Regulated bridging loans down to lowest since 2015
Recent figures show that regulated bridging loans have fallen in the third quarter to the lowest level since Q1 2015. The culprit is Brexit, with property developers acting cautiously and waiting for property prices to come down before acting. It also suggests the preference of many developers to use unregulated bridging loans which can be […]
Recent figures show that regulated bridging loans have fallen in the third quarter to the lowest level since Q1 2015. The culprit is Brexit, with property developers acting cautiously and waiting for property prices to come down before acting. It also suggests the preference of many developers to use unregulated bridging loans which can be more expensive, but far more flexible in terms of credit status and repayment terms.
According to the impartial review site Bridging Trends, Brexit is the catalyst for the number of regulated loans falling for the second consecutive quarter. The statistics show that they have dropped to 31.6 per cent of all lending in Q3 of 2018, compared to 36.8 per cent during Q2 2018. This is actually the lowest level since all the way back to Q1 in 2015. At this point, the number of regulated bridging loans transacted was at 31.5 per cent of all lending.
Gareth Lewis of MT Finance stated that: “The data continues to show that property investors are seeking attractive opportunities to acquire properties where they can add value, a trend that shows no sign of slowing down. Conversely the transaction flow in the regulated space has continued to show signs of slowing down. Is this a direct response to the everyday purchaser taking stock of Brexit and holding fire before looking to commit to the purchase of a new residence?”
The volume of bridging loans which were transacted by contributors hit £213.35 million in Q3 2018, which is an increase of £15.4 million in the quarter previous to that. This is actually the highest figure to date.
First legal charge lending increased to 84.4 per cent of all bridging loans in the third quarter of 2018, up from 80.9 per cent in the second quarter. In the meantime, second charge loans have decreased to 15.6 per cent compared to 19.1 per cent during Q2 of 2018.

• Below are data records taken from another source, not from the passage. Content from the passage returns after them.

(* ===== verification/DistributionTypes.v ===== *)
(** * The messages of the distribution module of the Cosmos SDK

    Rewards and their withdrawal: the codecs of
    [cosmos.distribution.v1beta1/module/types/cosmos/distribution/v1beta1/*.js], with the RPC
    clients of tx.js and query.js. *)
From S2P Require Import Prelude Js Protobuf Codec Calendar Dates Base64 Fallible Proto3 MessageTable CommonTypes CosmosBase.
Open Scope Z_scope.

(** ** [Params] (cosmos/distribution/v1beta1/distribution.js) *)

Module Params.

Record t := mk {
  communityTax : string;
  baseProposerReward : string;
  bonusProposerReward : string;
  withdrawAddrEnabled : bool;
}.

#[global] Instance t_eta : Settable t := λ m, mk m.(communityTax) m.(baseProposerReward)
  m.(bonusProposerReward) m.(withdrawAddrEnabled).

Definition base : t := mk "" "" "" false.

Definition encode {PB : Protobuf} (message : t) (writer : Writer) : Writer :=
  writer
  @> when (str_neq message.(communityTax) "")
       (fun w => w @> uint32 10 @> string_ message.(communityTax))
  @> when (str_neq message.(baseProposerReward) "")
       (fun w => w @> uint32 18 @> string_ message.(baseProposerReward))
  @> when (str_neq message.(bonusProposerReward) "")
       (fun w => w @> uint32 26 @> string_ message.(bonusProposerReward))
  @> when (Bool.eqb message.(withdrawAddrEnabled) true)
       (fun w => w @> uint32 32 @> bool_ message.(withdrawAddrEnabled)).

The most popular reason for obtaining a bridging loan was for refurbishment purposes, as the trend of borrowers continuing to add value to existing properties. The second most popular reason was Mortgage delays.

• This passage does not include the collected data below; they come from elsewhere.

#[global] Program Instance spec {PB : Protobuf} (PS : ProtobufSpec PB) : FallibleSpec PS t :=
  {| fmsg_wire := wire; fmsg_valid := valid; fmsg_typed := typed; fmsg_normal := normal;
     fmsg_merge := merge |}.
Next Obligation. solve_fencode_wire. Qed.
Next Obligation. intros. solve_fencode_throws encode typed. Qed.
Next Obligation. solve_fdecode_wire. Qed.
Next Obligation. solve_fmerge_base. Qed.
Next Obligation. intros. solve_fadvances decode_field. Qed.

#[global] Program Instance given_ : FalliblePartial t partial :=
  {| fmsg_fromPartial := fromPartial; fmsg_full := full; fmsg_given := typed |}.
Next Obligation. solve_fgiven fromPartial typed. Qed.
Next Obligation. solve_fpartial fromPartial full typed. Qed.

#[global] Program Instance json : FallibleJson t :=
  {| fmsg_fromJSON := fromJSON; fmsg_toJSON := toJSON;
     fmsg_named := fun _ => true; fmsg_known := fun m => m |}.
Next Obligation. solve_fjson fromJSON toJSON. Qed.
Next Obligation. reflexivity. Qed.

#[global] Instance schema_wire {PB : Protobuf} {PS : ProtobufSpec PB} : WireSchema wire schema.
Proof. solve_schema_wire wire schema. Qed.

#[global] Instance schema_normal : NormalSchema normal schema.
Proof. solve_schema_normal normal schema. Qed.

#[global] Instance schema_merge : MergeSchema merge schema.
Proof. solve_schema_merge merge schema. Qed.

(** Its row in the table of message types. *)
Definition message {PB : Protobuf} {PS : ProtobufSpec PB} : message_type :=
  fallible_message "GenesisState" nothing true schema only.

#[global] Instance message_lawful {PB : Protobuf} (PS : ProtobufSpec PB) : Lawful message.
Proof. solve_lawful decode_field fromJSON only. Qed.

End GenesisState.

(** ** [MsgGrantAllowance] (cosmos/feegrant/v1beta1/tx.js) *)

Module MsgGrantAllowance.

Record t := mk {
  granter : string;
  grantee : string;
  allowance : option Any.t;
}.

#[global] Instance t_eta : Settable t := λ m, mk m.(granter) m.(grantee) m.(allowance).

Definition base : t := mk "" "" None.

Definition encode {PB : Protobuf} (message : t) (writer : Writer) : result Writer :=
  Ok writer
  @>= pure (when (str_neq message.(granter) "")
       (fun w => w @> uint32 10 @> string_ message.(granter)))
  @>= pure (when (str_neq message.(grantee) "")
       (fun w => w @> uint32 18 @> string_ message.(grantee)))
  @>= defined_e message.(allowance) (submessage 26 Any.encode).

Definition decode_field {PB : Protobuf} (tag : Z) (message : t) : RM t :=
  match field_number tag with
  | 1 => v ← read_string; mret (message <| granter := v |>)
  | 2 => v ← read_string; mret (message <| grantee := v |>)
  | 3 => v ← read_nested Any.decode; mret (message <| allowance := Some v |>)
  | _ => _ ← skipType (wire_type tag); mret message
  end.

Definition decode {PB : Protobuf} (length : option Z) : RM t :=
  decode_message length base decode_field.

Definition fromJSON (object : js) : result t :=
  granter' ← field_or object "granter" to_string "";
  grantee' ← field_or object "grantee" to_string "";
  allowance' ← field_or object "allowance" (to_some Any.fromJSON) None;
  Ok (mk granter' grantee' allowance').

Definition toJSON (message : t) : js :=
  Obj ([("granter", Str message.(granter));
    ("grantee", Str message.(grantee))] ++
   prop_opt "allowance" Any.toJSON message.(allowance)).

Record partial := mkPartial {
  p_granter : option string;
  p_grantee : option string;
  p_allowance : option Any.partial;
}.

Definition fromPartial (object : partial) : t := {|
  granter := object.(p_granter) ?? "";
  grantee := object.(p_grantee) ?? "";
  allowance := Any.fromPartial <$> object.(p_allowance);
|}.

(** The object with no property given. *)
Definition nothing : partial := mkPartial None None None.

(** The bytes [encode] writes. *)
Definition wire {PB : Protobuf} {PS : ProtobufSpec PB} (m : t) : bytes :=
  f_string 10 m.(granter) ++
  f_string 18 m.(grantee) ++
  f_message 26 Any.wire m.(allowance).

Definition valid (m : t) : Prop :=
  from_option Any.valid True m.(allowance).

(** The byte fields hold arrays, as the interface declares. *)
Definition typed (m : t) : bool := from_option Any.typed true m.(allowance).

(** The message without its empty byte arrays. *)
Definition normal (m : t) : t := {|
  granter := m.(granter);
  grantee := m.(grantee);
  allowance := Any.normal <$> m.(allowance);
|}.

Definition encodable {PB : Protobuf} {PS : ProtobufSpec PB} (m : t) : Prop :=
  typed m = true ∧ valid m ∧ small (wire m).

Definition merge (m a : t) : t := {|
  granter := later_string m.(granter) a.(granter);
  grantee := later_string m.(grantee) a.(grantee);
  allowance := later_message m.(allowance) (Any.normal <$> a.(allowance));
|}.

(** A whole message seen as a partial one. *)
Definition full (m : t) : partial := {|
  p_granter := Some m.(granter);
  p_grantee := Some m.(grantee);
  p_allowance := Any.full <$> m.(allowance);
|}.

(** The message as its schema declares it. *)
Definition schema (m : t) : list field :=
  [implicit 1 (VString m.(granter));
   implicit 2 (VString m.(grantee));
   singular 3 Optional (message_value Any.schema) m.(allowance)].

(** The message with its default for every property that is not kept. *)
Definition only (kept : string → bool) (m : t) : t := {|
  granter := if kept "granter" then m.(granter) else "";
  grantee := if kept "grantee" then m.(grantee) else "";
  allowance := if kept "allowance" then m.(allowance) else None;
|}.

#[global] Instance codec {PB : Protobuf} : FallibleCodec t :=
  {| fmsg_base := base; fmsg_encode := encode; fmsg_field := decode_field |}.

#[global] Program Instance spec {PB : Protobuf} (PS : ProtobufSpec PB) : FallibleSpec PS t :=
  {| fmsg_wire := wire; fmsg_valid := valid; fmsg_typed := typed; fmsg_normal := normal;
     fmsg_merge := merge |}.
Next Obligation. solve_fencode_wire. Qed.
Next Obligation. intros. solve_fencode_throws encode typed. Qed.
Next Obligation. solve_fdecode_wire. Qed.
Next Obligation. solve_fmerge_base. Qed.
Next Obligation. intros. solve_fadvances decode_field. Qed.

#[global] Program Instance given_ : FalliblePartial t partial :=
  {| fmsg_fromPartial := fromPartial; fmsg_full := full; fmsg_given := typed |}.
Next Obligation. solve_fgiven fromPartial typed. Qed.
Next Obligation. solve_fpartial fromPartial full typed. Qed.

#[global] Program Instance json : FallibleJson t :=
  {| fmsg_fromJSON := fromJSON; fmsg_toJSON := toJSON;
     fmsg_named := fun _ => true; fmsg_known := fun m => m |}.
Next Obligation. solve_fjson fromJSON toJSON. Qed.
Next Obligation. reflexivity. Qed.

#[global] Instance schema_wire {PB : Protobuf} {PS : ProtobufSpec PB} : WireSchema wire schema.
Proof. solve_schema_wire wire schema. Qed.

#[global] Instance schema_normal : NormalSchema normal schema.
Proof. solve_schema_normal normal schema. Qed.

#[global] Instance schema_merge : MergeSchema merge schema.
Proof. solve_schema_merge merge schema. Qed.

(** Its row in the table of message types. *)
Definition message {PB : Protobuf} {PS : ProtobufSpec PB} : message_type :=
  fallible_message "MsgGrantAllowance" nothing true schema only.

#[global] Instance message_lawful {PB : Protobuf} (PS : ProtobufSpec PB) : Lawful message.
Proof. solve_lawful decode_field fromJSON only. Qed.

End MsgGrantAllowance.

(** ** [MsgGrantAllowanceResponse] (cosmos/feegrant/v1beta1/tx.js) *)

Module MsgGrantAllowanceResponse.

Record t := mk {}.

#[global] Instance t_eta : Settable t := λ m, m.

Definition base : t := mk.

Definition encode {PB : Protobuf} (message : t) (writer : Writer) : Writer :=
  writer.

The average completion time on a bridging loan applications soared to 46 days during the third quarter from 43 during the second. This was due to service and resource levels being impacted by annual leave.
The average term of a bridging loan in the third quarter stayed where it was at 11 months.
A spokesman from Tiger Bridging said: “With Brexit on the horizon, developers should consider bringing forward any prospective financing decisions, in order to secure a lower price for their loan and reduce any risk of putting postponing or pausing a project due to the lack of capital.’
‘Consequently, we recommend to act now, as the UK is currently enjoying a thriving lending environment, with numerous different players providing cheaper capital and choosing not to impose stringent lending criteria.”